Die Übernahme wurde von der Rheinische Post offiziell zu Beginn des März vorgeschlagen. Falls sie vollzogen wird, würden mehrere westfälische Titel unter ihrem Dach vereint, was die Reichweite des Verlags in der Region deutlich ausweiten würde.
Das Bundeskartellamt wird den Deal prüfen, allerdings mit begrenztem Spielraum. Die Behörde konzentriert sich dabei ausschließlich auf die Auswirkungen der Fusion auf Leserzahlen und Werbemärkte. Rechtlich ist es ihr nicht gestattet, mögliche Folgen für die journalistische Vielfalt oder die redaktionelle Unabhängigkeit zu untersuchen.

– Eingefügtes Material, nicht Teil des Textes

(* ===== verification/LocGen.v ===== *)
(** * LocGen: userspace/loc_gen/src/loc_main.c

    The command line of locgend, over the XML loader, the room store, the VTS adapter and the
    reader of snapshots.  Command number [k] of a run meets the network [net k] and the clock
    [now k]; the arrays that C leaves uninitialised hold [junk]. *)
From stdpp Require Import prelude strings list gmap fin_maps fin_sets.
From Stdlib Require Import Ascii ZArith Lia.
From S2P Require Import Prelude CString Breaker ProcfsIo MemReader XmlLoader RoomStore VtsAdapter.

Local Open Scope Z_scope.

Definition LOC_MAX_OUT : nat := 4096.

(** What the process is given. *)
Record world := mk_world {
  files : bytes → option bytes;
  fresh_byte : nat → ascii;
  vts_env : VtsAdapter.env;
  net : nat → nat → VtsAdapter.attempt;
  now : nat → Z;
  junk : nat → ascii }.

Definition array (w : world) (n : nat) : bytes := junk w <$> seq 0 n.

(** The state of a run: the store, the network so far, standard output, and libpm. *)
Record effects := mk_effects {
  store_of : store; trace : list event; out : list bytes; io : io_state }.

(** An operation of the store inside the program. *)
Definition on_store {A} (op : mon store A) : mon effects A := λ s,
  match op (store_of s) with
  | Done (a, st) => Done (a, mk_effects st (trace s) (out s) (io s))
  | Undef => Undef
  | NoFuel => NoFuel
  end.

Definition on_net (r : res (Z * bytes * list event)) : mon effects (Z * bytes) := λ s,
  match r with
  | Done (rc, buf, evs) => Done ((rc, buf), mk_effects (store_of s) (trace s ++ evs) (out s) (io s))
  | Undef => Undef
  | NoFuel => NoFuel
  end.

Definition on_io {A} (op : mon io_state A) : mon effects A := λ s,
  match op (io s) with
  | Done (a, t) => Done (a, mk_effects (store_of s) (trace s) (out s) t)
  | Undef => Undef
  | NoFuel => NoFuel
  end.

Definition puts (line : bytes) : mon effects unit :=
  modify (λ s, mk_effects (store_of s) (trace s) (out s ++ [line]) (io s)).

Section main.
Context (w : world).

Definition apply_one (k : nat) (r : room_t) : mon effects Z :=
  x ← on_net (vts_apply_room (vts_env w) (net w k) (now w k) (array w 512) r); mret x.1.

(** The loop over the rooms, from command number [k] on. *)
Fixpoint apply_rooms (k : nat) (rl : list room_t) : mon effects Z :=
  match rl with
  | [] => on_store room_store_deinit;; mret 0
  | r :: rl =>
    on_store (room_store_put r);;
    rc ← apply_one k r;
    if negb (rc =? 0) then on_store room_store_deinit;; mret 2
    else apply_rooms (S k) rl
  end.

Definition apply_from_xml (path : bytes) : mon effects Z :=
  match loc_load_rooms_xml (fresh_byte w) (files w path) with
  | Done (0, Some rl) => on_store room_store_init;; apply_rooms 0 rl
  | Done _ => mret 1
  | Undef => undefined
  | NoFuel => no_fuel
  end.

(** [memset]; [strncpy] of the two texts; the state. *)
Definition room_of_args (i t st : bytes) : room_t :=
  mk_room (strncpy (zeros 64) i 63) (strncpy (zeros 32) t 31) (room_state_from_str (Some st)).

(** The type of the snapshot that [show --via libpm] takes. *)
Definition inferred_type (i : bytes) : bytes :=
  match strstr i (lit "cpu") with
  | Some _ => lit "cpu"
  | None => match strstr i (lit "mem") with Some _ => lit "mem" | None => lit "inf" end
  end.

(** [fuel] is that of libpm's reads. *)
Definition main {o : OS} (access : bytes → bool) (PM_PROC_ROOT : option bytes) (fuel : nat)
    (argv : list bytes) : mon effects Z :=
  match argv with
  | _ :: cmd :: args =>
    if strcmp_eq cmd (lit "--config") then
      match args with
      | path :: flag :: _ => if strcmp_eq flag (lit "--apply") then apply_from_xml path else mret 1
      | _ => mret 1
      end
    else if strcmp_eq cmd (lit "show") && ((length args =? 1)%nat || (length args =? 3)%nat) then
      let i := default [] (args !! 0%nat) in
      let via_libpm :=
        match args with
        | [_; via; mode] => strcmp_eq via (lit "--via") && strcmp_eq mode (lit "libpm")
        | _ => false
        end in
      if negb via_libpm then
        x ← on_net (vts_show_room (vts_env w) (net w 0) (now w 0) i (array w LOC_MAX_OUT));
        if negb (x.1 =? 0) then mret 2 else puts (cstr x.2);; mret 0
      else
        x ← on_io (mem_show_snapshot access PM_PROC_ROOT fuel (inferred_type i) (array w LOC_MAX_OUT));
        if negb (x.1 =? 0) then mret 2 else puts (cstr x.2);; mret 0
    else
      match args with
      | [i; t; st] =>
        if strcmp_eq cmd (lit "create") || strcmp_eq cmd (lit "edit") then
          rc ← apply_one 0 (room_of_args i t st);
          if negb (rc =? 0) then mret 2 else puts (lit "OK");; mret 0
        else mret 1
      | [i] =>
        if strcmp_eq cmd (lit "delete") then
          x ← on_net (vts_delete_room (vts_env w) (net w 0) (now w 0) (array w 512) i);
          if negb (x.1 =? 0) then mret 2 else puts (lit "OK");; mret 0
        else mret 1
      | _ => mret 1
      end
  | _ => mret 1
  end.
End main.

(** ** Lemmas *)

(** The outcome of applying a room as command number [k]. *)
Definition applied (w : world) (k : nat) (r : room_t) : Z :=
  match vts_apply_room (vts_env w) (net w k) (now w k) (array w 512) r with
  | Done (rc, _, _) => rc
  | _ => -1
  end.

(** Some command met the reply that announces 2^32-1 bytes. *)
Definition overflowed (w : world) : Prop := ∃ k, huge_reply (net w k).

(** What the network did between two states. *)
Definition balanced (s s' : effects) : Prop :=
  out s' = out s ∧ io s' = io s ∧ ∃ evs, trace s' = trace s ++ evs ∧ opened evs = closed evs.

Lemma balanced_refl st s : balanced s (mk_effects st (trace s) (out s) (io s)).
Proof. split; [done|]. split; [done|]. exists []. by rewrite app_nil_r. Qed.

Lemma balanced_trans s1 s2 s3 : balanced s1 s2 → balanced s2 s3 → balanced s1 s3.
Proof.
  intros (H1 & H2 & e1 & H3 & H4) (H5 & H6 & e2 & H7 & H8). split; [congruence|].
  split; [congruence|]. exists (e1 ++ e2). unfold opened, closed in *.
  rewrite H7, H3, !omap_app, H4, H8. split; [by rewrite app_assoc|done].
Qed.

Lemma apply_one_spec w k r s :
  wpu (apply_one w k r) s (λ rc s', rc = applied w k r ∧ store_of s' = store_of s ∧ balanced s s')
    (overflowed w).
Proof.
  unfold apply_one, applied, on_net, wpu, mbind, mon_bind, vts_apply_room.
  pose proof (vts_cmd_cases (vts_env w) (net w k) (apply_request (now w k) r) (array w 512)) as H.
  destruct (vts_cmd_with_retry _ _ _ _) as [[[rc resp] evs]| |]; [|by exists k|done].
  destruct H as (_ & Hb & _). cbn. split; [done|]. split; [done|]. split; [done|].
  split; [done|]. by exists evs.
Qed.

Lemma deinit_spec s ns :
  holds (store_of s) ns →
  wp (on_store room_store_deinit) s (λ _ s', store_of s' = mk_store ∅ None ∧ balanced s s').
Proof.
  intros H. unfold on_store, wp. rewrite (room_store_deinit_spec _ _ H).
  split; [done|apply balanced_refl].
Qed.

Lemma apply_rooms_spec w rl : ∀ k s ns,
  holds (store_of s) ns →
  wpu (apply_rooms w k rl) s (λ z s', store_of s' = mk_store ∅ None ∧ balanced s s' ∧
    (z = 0 ∧ (∀ j r, rl !! j = Some r → applied w (k + j) r = 0) ∨
     z = 2 ∧ ∃ j r, rl !! j = Some r ∧ applied w (k + j) r ≠ 0 ∧
       ∀ i r', (i < j)%nat → rl !! i = Some r' → applied w (k + i) r' = 0)) (overflowed w).
Proof.
  induction rl as [|r rl IH]; intros k s ns Hs; cbn [apply_rooms].
  - apply wpu_wp. wp_step. eapply wp_mono; [by eapply deinit_spec|]. intros _ s' [H1 H2]. apply wp_ret.
    split; [done|]. split; [done|]. left. split; [done|]. by intros [].
  - destruct (room_store_put_spec r (store_of s) ns Hs) as (st & ns' & Ep & Hst).
    apply wpu_bind. unfold on_store at 1, wpu at 1. rewrite Ep.
    set (s1 := mk_effects st (trace s) (out s) (io s)).
    assert (balanced s s1) as B1 by apply balanced_refl.
    apply wpu_bind. eapply wpu_mono; [apply apply_one_spec| |done]. cbv beta. intros rc s2 (-> & H2 & B2).
    destruct (Z.eqb_spec (applied w k r) 0) as [E|E]; cbn [negb].
    + eapply wpu_mono; [apply (IH (S k) s2 ns'); by rewrite H2| |done]. cbv beta.
      intros z s3 (H3 & B3 & Hz). split; [done|].
      split; [exact (balanced_trans _ _ _ B1 (balanced_trans _ _ _ B2 B3))|].
      destruct Hz as [[-> Hz]|[-> (j & r' & Hj & Hne & Hz)]]; [left|right]; (split; [done|]).
      * intros [|j] r' Hj; [injection Hj as <-; by rewrite Nat.add_0_r|].
        rewrite Nat.add_succ_r. by apply Hz.
      * exists (S j), r'. rewrite Nat.add_succ_r. split; [done|]. split; [done|].
        intros [|i] r2 Hi Hl; [injection Hl as <-; by rewrite Nat.add_0_r|].
        rewrite Nat.add_succ_r. apply Hz; [lia|done].
    + apply wpu_wp. wp_step. eapply wp_mono; [eapply deinit_spec; by rewrite H2|]. intros _ s3 [H3 B3].
      apply wp_ret. split; [done|]. split; [exact (balanced_trans _ _ _ B1 (balanced_trans _ _ _ B2 B3))|]. right.
      split; [done|]. exists 0%nat, r. rewrite Nat.add_0_r. split; [done|]. split; [done|]. intros; lia.
Qed.

(** ** Properties *)

(** C32: applying a file. Whatever the file holds and whatever the network does,
    [locgend --config file --apply] ends with every node of the store and every socket
    released: with 1 when the file gives no rooms to apply, with 0 when every room of the file
    was applied, in order, and with 2 after the first room that could not be. The one exception
    is a reply that announces 2^32-1 bytes, the only one with which a run can be undefined: it
    overflows the adapter's buffer. *)
Theorem apply_from_xml_outcome (w : world) (path : bytes) (s : effects) :
  store_of s = mk_store ∅ None →
  match apply_from_xml w path s with
  | Done (z, s') => store_of s' = mk_store ∅ None ∧ balanced s s' ∧
      match loc_load_rooms_xml (fresh_byte w) (files w path) with
      | Done (0, Some rl) =>
        z = 0 ∧ (∀ k r, rl !! k = Some r → applied w k r = 0) ∨
        z = 2 ∧ ∃ k r, rl !! k = Some r ∧ applied w k r ≠ 0 ∧
          ∀ j r', (j < k)%nat → rl !! j = Some r' → applied w j r' = 0
      | _ => z = 1
      end
  | Undef => ∃ k i, (i < 5)%nat ∧ frame_len (net w k i) = 2 ^ 32 - 1
  | NoFuel => False
  end.
Proof.
  intros Hs. unfold apply_from_xml.
  destruct (load_total (fresh_byte w) (files w path)) as ([z0 o] & -> & Hr).
  destruct o as [rl|].
  - destruct Hr as [-> _].
    assert (wpu (on_store room_store_init;; apply_rooms w 0 rl) s (λ z s',
      store_of s' = mk_store ∅ None ∧ balanced s s' ∧
      (z = 0 ∧ (∀ j r, rl !! j = Some r → applied w j r = 0) ∨
       z = 2 ∧ ∃ j r, rl !! j = Some r ∧ applied w j r ≠ 0 ∧
         ∀ i r', (i < j)%nat → rl !! i = Some r' → applied w i r' = 0)) (overflowed w)) as H; [|exact H].
    apply wpu_bind. unfold on_store at 1, wpu at 1, room_store_init, set_head, modify, mbind, mon_bind.
    cbn [mret mon_ret].
    eapply wpu_mono; [apply (apply_rooms_spec w rl 0 _ []); cbn; rewrite Hs; apply holds_nil| |done].
    intros z s' (H1 & H2 & H3). split; [done|]. split; [|done].
    eapply balanced_trans; [|exact H2]. apply balanced_refl.
  - assert (balanced s s) as Hb by (destruct s; apply balanced_refl). by destruct z0.
Qed.

Definition sample_world : world :=
  mk_world (λ _, Some (concat (render <$> sample_doc))) (λ _, "?"%char) (VtsAdapter.mk_env None None)
    (λ _ _, one_answer (lit "ok")) (λ _, 1234) (λ _, "?"%char).

Lemma apply_from_xml_outcome_witness :
  let s := mk_effects (mk_store ∅ None) [] [] io_start in
  ∃ z s', apply_from_xml sample_world (lit "rooms.xml") s = Done (z, s') ∧
    store_of s' = mk_store ∅ None ∧ z = 0 ∧ length (trace s') = 8%nat.
Proof.
  intros s. pose proof (apply_from_xml_outcome sample_world (lit "rooms.xml") s eq_refl) as H.
  destruct (apply_from_xml sample_world (lit "rooms.xml") s) as [[z s']| |] eqn:E; vm_compute in E; [|done..].
  destruct H as (Hst & _). exists z, s'. split; [done|]. split; [exact Hst|].
  injection E as <- <-. split; reflexivity.
Defined.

Diese Übernahme ist Teil eines größeren Branchentrends. Immer mehr Verlage schließen sich zu größeren Gruppen zusammen und verändern so die Medienlandschaft in Nordrhein-Westfalen und darüber hinaus.
Nach der Übernahme wird die Rheinische Post zum führenden Tageszeitungsverlag des Landes aufsteigen. Die Aufsichtsbehörden werden zwar die Marktkonkurrenz bewerten, nicht jedoch die redaktionellen Auswirkungen. Der Deal spiegelt den wachsenden Einfluss großer Medienkonzerne in der deutschen Verlagsbranche wider.